The 2024 Edelman Trust Barometer for Asia Pacific has revealed that people in the region are more trusting of key institutions and technology compared to the rest of the world, and are more likely to embrace emerging technologies, such as artificial intelligence.


This, coupled with greater faith in government to lead a partnership with science and business, could result in a regional technological advantage if innovation is well managed. Doing so entails convincing people that the process and pace of technological change is well thought out, inclusive and helpful in delivering better lives for most people.

While this window of opportunity exists in APAC, it is a narrow one, and societal leaders must move quickly to shape public sentiment on emerging technologies if they are to prevent the region falling into similar levels of doubt about the pace and impact of technological change that have emerged elsewhere.

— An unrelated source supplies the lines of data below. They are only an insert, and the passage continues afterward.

(** X12: the constructor of [CustomApplyOne] raises when either
    transform list is [None]: the [is not None] guards protect the
    probability loops, but not the concatenation of the two lists, which
    raises [TypeError]; before it is reached, a tensor of [int]
    probabilities makes the in-place division raise [RuntimeError]. *)
Theorem ApplyOne_post_init_none (xs xys : option (list (ApplyOne.transform T U))) :
  xs = None \/ xys = None ->
  ApplyOne.__post_init__ xs xys
  = inl (if ApplyOne.is_int_tensor (ApplyOne.collect_probabilities xs xys)
         then ApplyOne.RuntimeError "result type Float can't be cast to the desired output type Long"
         else ApplyOne.TypeError "unsupported operand type(s) for +").
Proof.
  intros Hnone. unfold ApplyOne.__post_init__, ApplyOne.normalise.
  destruct (ApplyOne.is_int_tensor _); [reflexivity|].
  destruct Hnone as [-> | ->]; [reflexivity|]. by destruct xs.
Qed.

(** X13: with two lists whose [p] values are not all [int]s, the
    constructor of [CustomApplyOne] succeeds; [all_transforms] is the
    x-transforms followed by the xy-transforms, the probability tensor
    has one entry per transform, and the [i]-th probability is the [p] of
    the [i]-th transform. *)
Theorem ApplyOne_post_init_aligned (l1 l2 : list (ApplyOne.transform T U)) :
  ApplyOne.is_int_tensor (map ApplyOne.t_p (l1 ++ l2)) = false ->
  exists o,
    ApplyOne.__post_init__ (Some l1) (Some l2) = inr o /\
    ApplyOne.x_transforms o = l1 /\ ApplyOne.xy_transforms o = l2 /\
    ApplyOne.all_transforms o = l1 ++ l2 /\
    length (ApplyOne.probabilities_tensor o) = length (ApplyOne.all_transforms o) /\
    forall i t, ApplyOne.all_transforms o !! i = Some t ->
                ApplyOne.probabilities o !! i = Some (ApplyOne.t_p t).
Proof.
  intros Hfloat. unfold ApplyOne.__post_init__.
  rewrite collect_probabilities_lists. unfold ApplyOne.normalise. rewrite Hfloat.
  eexists. split; [reflexivity|]. cbn.
  split; [done|]. split; [done|]. split; [done|]. split.
  - unfold ApplyOne.float_tensor. by rewrite !length_map.
  - intros i t Hi. by rewrite list_lookup_fmap, Hi.
Qed.

(** X16: when every [p] of the two lists is an [int] (and there is at
    least one transform), the constructor of [CustomApplyOne] raises
    [RuntimeError]: [torch.tensor] builds an [int64] tensor, which the
    in-place division by its sum cannot hold. *)
Theorem ApplyOne_post_init_int_p (l1 l2 : list (ApplyOne.transform T U)) :
  ApplyOne.is_int_tensor (map ApplyOne.t_p (l1 ++ l2)) = true ->
  ApplyOne.__post_init__ (Some l1) (Some l2)
  = inl (ApplyOne.RuntimeError "result type Float can't be cast to the desired output type Long").
Proof.
  intros Hint. unfold ApplyOne.__post_init__.
  rewrite collect_probabilities_lists. unfold ApplyOne.normalise. by rewrite Hint.
Qed.

(** X14: when the drawn transform is in only one of the lists, it is
    applied exactly once: an x-transform to [x] alone, an xy-transform to
    the pair; an object that does not take that number of arguments
    raises [TypeError]. *)
Theorem ApplyOne_call_single (l1 l2 : list (ApplyOne.transform T U))
    (o : ApplyOne.CustomApplyOne T U) (x : T) (y : U) :
  ApplyOne.__post_init__ (Some l1) (Some l2) = inr o ->
  (forall i t, l1 !! i = Some t -> ApplyOne.py_in t_eq t l2 = false ->
     ApplyOne.__call__ t_eq o i x y
     = match ApplyOne.t_call1 t with
       | Some f => inr (f x, y)
       | None => inl (ApplyOne.TypeError "__call__")
       end) /\
  (forall j t, l2 !! j = Some t -> ApplyOne.py_in t_eq t l1 = false ->
     ApplyOne.__call__ t_eq o (length l1 + j) x y
     = match ApplyOne.t_call2 t with
       | Some g => inr (g x y)
       | None => inl (ApplyOne.TypeError "__call__")
       end).
Proof.
  intros Ho. apply post_init_inr in Ho as (Hx & Hxy & Hall). split.
  - intros i t Hi Hn. unfold ApplyOne.__call__. rewrite Hall, Hx, Hxy.
    rewrite (lookup_app_l_Some _ _ _ _ Hi), (py_in_lookup l1 i t Hi).
    destruct (ApplyOne.t_call1 t); [|done]. by rewrite Hn.
  - intros j t Hj Hn. unfold ApplyOne.__call__. rewrite Hall, Hx, Hxy.
    rewrite lookup_app_r by lia. replace (length l1 + j - length l1) with j by lia.
    rewrite Hj, Hn, (py_in_lookup l2 j t Hj). done.
Qed.

(** X15: when the drawn x-transform is also in the xy-transforms (the
    same object, or one equal to it), it is applied twice: first to [x],
    then to the pair; a transform taking only [x] then raises [TypeError]. *)
Theorem ApplyOne_call_shared (l1 l2 : list (ApplyOne.transform T U))
    (o : ApplyOne.CustomApplyOne T U) (i : nat) (t : ApplyOne.transform T U) (x : T) (y : U) :
  ApplyOne.__post_init__ (Some l1) (Some l2) = inr o ->
  l1 !! i = Some t ->
  ApplyOne.py_in t_eq t l2 = true ->
  ApplyOne.__call__ t_eq o i x y
  = match ApplyOne.t_call1 t, ApplyOne.t_call2 t with
    | Some f, Some g => inr (g (f x) y)
    | _, _ => inl (ApplyOne.TypeError "__call__")
    end.
Proof.
  intros Ho Hi Hin. apply post_init_inr in Ho as (Hx & Hxy & Hall).
  unfold ApplyOne.__call__. rewrite Hall, Hx, Hxy.
  rewrite (lookup_app_l_Some _ _ _ _ Hi), (py_in_lookup l1 i t Hi), Hin.
  by destruct (ApplyOne.t_call1 t), (ApplyOne.t_call2 t).
Qed.

End ApplyOneFacts.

Edelman’s latest APAC Trust report showed contrasts with its global findings, released in January, which found that globally nearly two to one of those surveyed believe that innovation is being poorly managed, and as a result, feel that technology and society are leaving them behind. In our region, public trust levels in business (65 percent) and government (62 percent) with the introduction of innovations into society were higher than the global levels (59 percent for business and 50 percent for government).

The underlying theme of this year’s Edelman Trust report is innovation’s ability to further polarise society if not well managed and communicated. More than two-thirds of APAC respondents who say innovation is poorly managed believe that society is changing too quickly and in ways that will not benefit ‘people like me’ (70 percent).

Significantly, while in APAC there is not the same rejection of innovation based on political beliefs that is evident elsewhere in the world, the regional data does reveal degrees of skepticism about science and innovation mismanagement that are in line with some global norms.

The implication is clear: the time for government and business leaders to act to shape public understanding and acceptance of new technologies is limited.

“Most Asian societies enjoy an innovation edge when it comes to tapping key new technologies because of the higher levels of trust in government and business among their people,” said Warren Fernandez, CEO of Edelman APAC. “To harness this advantage, our leaders must ensure that the already advanced rollout of technologies, such as artificial intelligence and green energy, are seen to be inclusive and working in the interests of the broad sweep of society.”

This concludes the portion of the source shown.